Positive selection in the human lineage across time scales

Abstract

Understanding the evolutionary history of humankind has long been a central goal of biology. This history extends over millions of years- beginning with the events that led to our divergence from chimpanzees and other primate relatives, and ending with the ongoing migration patterns that give rise to the diverse human populations we see today. DNA sequencing and other molecular techniques for ascertaining genetic variation have been instrumental in reconstructing the timeline of this history. However, these technologies can also be leveraged to answer more fundamental questions about the ways that natural selection has shaped human evolution. For instance, studying patterns of DNA variation can elucidate the genetic basis of traits that were selected for in the human lineage across time scales.

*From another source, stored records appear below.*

(* ===== verification/ProofV1.v ===== *)
(** * ProofV1.v: the payment proof of version 1 (package zkp) and its bytes

    [src/privacy/v1/zkp/proof_v1.go]: a proof is a sequence of arrays, each led
    by its length, of sub-proofs, coins and commitments.  [SetBytes] writes into
    its receiver as it reads, so it is in the state monad, and the arrays of a
    proof whose reading stopped hold [nil] pointers.  The JSON wrappers
    (encoding/json, encoding/base64) are not modelled. *)

From stdpp Require Import base list gmap strings.
From Stdlib Require Import ZArith Lia.
From S2P Require Import Prelude Cursor Poly Common Hashing Crypto Key Base58 Base58Check Wallet CoinV2 Hybrid CoinV1 Linear Bulletproof Sigma OneOutOfMany.
Open Scope Z_scope.

Definition OneOfManyProofSize : Z := 704.
Definition SnPrivacyProofSize : Z := 320.
Definition SnNoPrivacyProofSize : Z := 192.

(** ** The range proofs of version 1 *)

(** The struct has no version; here the field is always 1, for which
    [RangeProof_Bytes] writes no prefix. *)
Definition RangeProofV1_Init : RangeProof := set_rp_version 1 (RangeProof_Init RangeProof_new).

Definition RangeProofV1_Bytes (proof : RangeProof) : res (list Z) := RangeProof_Bytes (set_rp_version 1 proof).

Definition RangeProofV1_SetBytes `{CurveOps} (bytes : list Z) : st RangeProof unit :=
  match bytes with [] => st_ret tt | _ => RangeProof_read bytes end.

(** ** The proof *)

Record ProofV1 := mkProofV1 {
  pv_oneOfMany : list (option OneOutOfManyProof);
  pv_serialNumber : list (option SNPrivacyProof);
  pv_serialNumberNoPrivacy : list (option SNNoPrivacyProof);
  pv_rangeProof : option RangeProof;
  pv_inputCoins : list (option PlainCoin);
  pv_outputCoins : list (option CoinV1);
  pv_comOutputValue : list (option (list Z));
  pv_comOutputSND : list (option (list Z));
  pv_comOutputShardID : list (option (list Z));
  pv_comInputSecretKey : option (list Z);
  pv_comInputValue : list (option (list Z));
  pv_comInputSND : list (option (list Z));
  pv_comInputShardID : option (list Z);
  pv_commitmentIndices : list Z }.

Definition ProofV1_new : ProofV1 := mkProofV1 [] [] [] None [] [] [] [] [] None [] [] None [].

Definition ProofV1_Init (p : ProofV1) : ProofV1 :=
  mkProofV1 [] [] (pv_serialNumberNoPrivacy p) (Some RangeProofV1_Init) [] [] [] [] []
    (Some new_key) [] [] (Some new_key) (pv_commitmentIndices p).

Definition ProofV1_IsPrivacy (p : option ProofV1) : bool :=
  match p with Some p => negb (length (pv_oneOfMany p) =? 0)%nat | None => false end.
Lemma payment_accepted_witness : exists p c w proof g1 h ag,
  PaymentWitness_Init toy_rand p = Ok w /\
  PaymentWitness_Prove (fun _ => toy_rand) toy_scalars4 toy_rand toy_rand toy_enc toy_params true [Some toy_info] w = Ok proof /\
  accepted g1 h p [c] [Some toy_info] w ag proof /\ p1_value c = 30.
Proof.
  destruct toy_param_ok as (p & c & Hp & Eout & Ev).
  assert (forall k, sc_ok (toy_rand k)) as Hr by (intros k; apply sc_ok_sc).
  destruct (payment_accepted toy_rand (fun _ => toy_rand) toy_scalars4 toy_rand toy_rand toy_enc toy_params p [c] [Some toy_info])
    as (g1 & h & w & ag & proof & _ & _ & Ei & _ & Eprove & Hacc); try assumption.
  - rewrite Eout. apply Forall2_cons_2; [|apply Forall2_nil_2]. exists toy_info, (sc 11).
    split; [reflexivity|]. split; [reflexivity|apply sc_ok_sc].
  - intros _. exact Hr.
  - intros i. exact (scs_ok [1; 2; 3; 4]).
  - exact toy_enc_ok.
  - exact toy_params_ok.
  - rewrite Eout. unfold MaxOutputCoin. cbn [length]. lia.
  - rewrite Eout. vm_compute. lia.
  - rewrite Eout. vm_compute. lia.
  - by exists p, c, w, proof, g1, h, ag.
Defined.

Lemma payment_noPrivacy_witness : exists p w proof,
  PaymentWitness_Init toy_rand p = Ok w /\
  PaymentWitness_Prove (fun _ => toy_rand) toy_scalars4 toy_rand toy_rand toy_enc toy_params false [] w = Ok proof /\
  length (pv_serialNumberNoPrivacy proof) = 1%nat.
Proof.
  destruct PedG_gens as (g0 & _ & _ & _ & _ & E0 & _). destruct (Point_Derive_sc g0 5 7) as (i & Ei & _).
  assert (forall k, sc_ok (toy_rand k)) as Hr by (intros k; apply sc_ok_sc).
  set (c := toy_owned g0 (pmul g0 i)).
  destruct (payment_noPrivacy toy_rand (fun _ => toy_rand) toy_scalars4 toy_rand toy_rand toy_enc toy_params
    (toy_param false c 0 None) [c] []) as (w & proof & qs & outs & Ew & Ep & _ & Eq & Hq & _); try exact Hr.
  - reflexivity.
  - reflexivity.
  - apply Forall_cons_2; [|apply Forall_nil_2]. exists (sc 5), g0, (sc 7), (pmul g0 i).
    repeat (split; [reflexivity || exact E0 || apply sc_ok_sc|]). exact Ei.
  - exact toy_out_payable.
  - exists (toy_param false c 0 None), w, proof. split; [exact Ew|]. split; [exact Ep|].
    rewrite Eq, length_map. symmetry. exact (Forall2_length _ _ _ Hq).
Defined.
(* ===== verification/ProofV2.v ===== *)
(** * ProofV2.v: the payment proofs of version 2 and of conversions

    [src/privacy/v2/proof_v2.go] (package v2) and [src/privacy/conversion/conversion.go]:
    a range proof with input and output coins, or, for a conversion, coins of
    version 1 as inputs, coins of version 2 as outputs, and serial-number proofs.
    [SetBytes] writes into its receiver as it reads, so it is in the state monad,
    and the arrays of a proof whose reading stopped hold [nil] pointers.  The
    proofs copy the coins they are given through their bytes, and conceal the
    copies.  The JSON wrappers (encoding/json, encoding/base64) are not modelled. *)

From stdpp Require Import base list gmap strings.
From Stdlib Require Import ZArith Lia.
From S2P Require Import Prelude Cursor Poly Common Hashing Crypto Key Base58 Base58Check Wallet CoinV2 Hybrid CoinV1 Linear Bulletproof Sigma OneOutOfMany ProofV1 Payment.
Open Scope Z_scope.

Definition ProofVersion : Z := 255.

Record ProofV2 := mkProofV2 {
  q_Version : Z;
  q_rangeProof : option RangeProof;
  q_inputCoins : list (option PlainCoin);
  q_outputCoins : list (option CoinV2) }.

Definition ProofV2_new : ProofV2 := mkProofV2 0 None [] [].
Definition ProofV2_Init (p : ProofV2) : ProofV2 := mkProofV2 2 (Some (RangeProof_Init RangeProof_new)) [] [].
(* ===== verification/Utxo.v ===== *)
(** * Utxo.v: listing and choosing coins (package incclient)

    [coin.go] and [tx_utils.go]: decrypting the coins a full node (or the cache)
    returns for a key, discarding the spent ones, dividing them by version,
    choosing those that cover an amount, and the indices that go with them.
    What the node answers is the class [Node]; the order of equal elements
    after [sort.Slice] is the class [SliceSort]. *)

From stdpp Require Import base list gmap strings sorting.
From Stdlib Require Import ZArith Lia.
From S2P Require Import Prelude Common Hashing Crypto Key Base58 Base58Check Wallet CoinV2 Hybrid CoinV1.
Open Scope Z_scope.

Definition MaxInputSize : nat := 30.
Definition RingSize : nat := 8.

(** ** Interfaces *)

(** [sort.Slice]: a sorted permutation; which one, when elements are equal, is
    not specified. *)
Class SliceSort : Type := sort_slice : forall {A}, (A -> A -> bool) -> list A -> list A.
Class SliceSortLaws `{SliceSort} : Prop := {
  sort_slice_perm : forall A (less : A -> A -> bool) l, sort_slice less l ≡ₚ l;
  sort_slice_sorted : forall A (f : A -> Z) l,
    StronglySorted (fun x y => f y <= f x) (sort_slice (fun x y => f y <? f x) l)
}.

(** The full node: whether the serial numbers of a shard and token are spent. *)
Class Node : Type := HasSerialNumber : Z -> list Z -> list (list Z) -> res (list bool).

(** Coins as [jsonresult.ICoinInfo] holds them. *)
Inductive ICoinInfo :=
| InfoV1 (c : CoinV1)
| InfoPlainV1 (c : PlainCoinV1)
| InfoV2 (c : CoinV2).

Section coins.
Context `{CO : CurveOps} `{DG : Digests} `{LR : LRU} `{BC : BlockCipher}.

(** ** GetListDecryptedCoins *)

(** The key image of a plain coin of version 1, and its base58 form. *)
Definition plain_with_key_image (privateKey : list Z) (c : PlainCoinV1)
    : st cache (option (PlainCoin * list Z)) :=
  let! keyImage := st_lift (PlainCoinV1_ParseKeyImageWithPrivateKey privateKey c) in
  let! keyImageString := Base58Check_Encode keyImage 0 in
  st_ret (Some (PlainV1 (p1_SetKeyImage (Some keyImage) c), keyImageString)).

(** One round of the loop; [None] when the coin is skipped. *)
Definition decrypt_coin (keySet : KeySet) (outCoin : ICoinInfo) : st cache (option (PlainCoin * list Z)) :=
  match outCoin with
  | InfoV1 c =>
      if CoinV1_IsEncrypted c then
        let! decrypted := st_lift (snd (CoinV1_Decrypt (Some keySet) c)) in
        plain_with_key_image (ks_PrivateKey keySet) decrypted
      else st_fail "invalid PlaincoinV1"
  | InfoPlainV1 c => plain_with_key_image (ks_PrivateKey keySet) c
  | InfoV2 c =>
      match CoinV2_Decrypt (Some keySet) c with
      | (c, Ok tt) =>
          let! keyImage := st_lift (deref (c2_keyImage c)) in
          let! keyImageString := Base58Check_Encode keyImage 0 in
          st_ret (Some (PlainV2 c, keyImageString))
      | (_, Err _) =>
          (* the line that is logged has the encoded public key *)
          let! pk := st_lift (deref (c2_publicKey c)) in
          let! _ := Base58Check_Encode pk 0 in
          st_ret None
      | (_, Panic) => st_lift Panic
      | (_, OutOfFuel) => st_lift OutOfFuel
      end
  end.

Fixpoint decrypt_coins (keySet : KeySet) (l : list ICoinInfo) : st cache (list (PlainCoin * list Z)) :=
  match l with
  | [] => st_ret []
  | c :: l =>
      let! d := decrypt_coin keySet c in
      let! rest := decrypt_coins keySet l in
      st_ret (match d with Some x => x :: rest | None => rest end)
  end.

Definition GetListDecryptedCoins `{AL : Allocator} `{HD : HDWallet} (privateKey : list Z) (l : list ICoinInfo)
    : st cache (list PlainCoin * list (list Z)) :=
  let! keyWallet := st_lift (Base58CheckDeserialize privateKey) in
  let! ds := decrypt_coins (kw_KeySet keyWallet) l in
  st_ret (map fst ds, map snd ds).

(** ** Spent and unspent coins *)

Context `{ND : Node}.

Definition CheckCoinsSpent (shardID : Z) (tokenID : list Z) (snList : list (list Z)) : res (list bool) :=
  let* tmp := HasSerialNumber shardID tokenID snList in
  if negb (length tmp =? length snList)%nat
  then Err "length of result and length of snList mismatch"
  else Ok tmp.

Definition batchSize : nat := 100.

Fixpoint check_batches (n i : nat) (shardID : Z) (tokenID : list Z) (sns : list (list Z)) : res (list bool) :=
  match n with
  | O => Ok []
  | S n' =>
      let start := (i * batchSize)%nat in
      let end' := Nat.min ((i + 1) * batchSize) (length sns) in
      let* batch := slice sns start end' in
      let* b := res_wrap "cannot check spent coins" (CheckCoinsSpent shardID tokenID batch) in
      let* rest := check_batches n' (S i) shardID tokenID sns in
      Ok (b ++ rest)
  end.

Definition num_batches (n : nat) : nat :=
  (n / batchSize + (if negb (n mod batchSize =? 0)%nat then 1 else 0))%nat.

(** The final loop: the coins whose spent flag is [want] and whose value is not
    zero, with the indices found at their positions. *)
Fixpoint filter_coins (want : bool) (coins : list PlainCoin) (i : nat) (spent : list bool)
    (indices : list (option Z)) : res (list PlainCoin * list (option Z)) :=
  match coins with
  | [] => Ok ([], [])
  | c :: coins =>
      let* s := index spent i in
      let* keep := (if Bool.eqb s want then
                      let* v := PlainCoin_GetValue c in Ok (negb (v =? 0))
                    else Ok false) in
      if keep then
        let* idx := index indices i in
        let* (cs, ixs) := filter_coins want coins (S i) spent indices in
        Ok (c :: cs, idx :: ixs)
      else filter_coins want coins (S i) spent indices
  end.

(** The shard of the last byte of the public key. *)
Definition last_byte_shard (pk : list Z) : res Z :=
  let* b := index pk (length pk - 1) in Ok (GetShardIDFromLastByte b).

(** [GetUnspentOutputCoins] after [GetOutputCoins] returned [listOutputCoins]
    and [listIndices]; [None] is a [nil] list of indices. *)
Definition unspent_output_coins `{AL : Allocator} `{HD : HDWallet} (privateKey tokenID : list Z)
    (listOutputCoins : list ICoinInfo) (listIndices : list (option Z))
    : st cache (list PlainCoin * option (list (option Z))) :=
  if (length listOutputCoins =? 0)%nat then st_ret ([], None)
  else
    let! (coins, keyImages) := GetListDecryptedCoins privateKey listOutputCoins in
    if (length keyImages =? 0)%nat then st_ret ([], None)
    else
      let! keyWallet := st_lift (Base58CheckDeserialize privateKey) in
      let! shardID := st_lift (last_byte_shard (pa_Pk (ks_PaymentAddress (kw_KeySet keyWallet)))) in
      let! spent := st_lift (check_batches (num_batches (length keyImages)) 0 shardID tokenID keyImages) in
      let! (cs, ixs) := st_lift (filter_coins false coins 0 spent listIndices) in
      st_ret (cs, Some ixs).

Although many methods have been developed to identify these signatures that natural selection has left on our genomes, there are still many cases of positive selection that current methods are not designed to detect. Here I present novel genome-wide approaches for detecting natural selection at two different points in human history. In the first, I extended methods to identify regulatory elements that show elevated rates of human-specific substitutions, and may thus underlie unique human phenotypes that evolved after our divergence from other apes. In the second, I characterized haplotypes inherited from interbreeding events with archaic hominin species that facilitated modern human adaptation to out of Africa environments. Both of these approaches build significantly on previous work to identify positive selection in the human genome, and provide an extensive catalogue of loci to study using more targeted hypotheses in the future.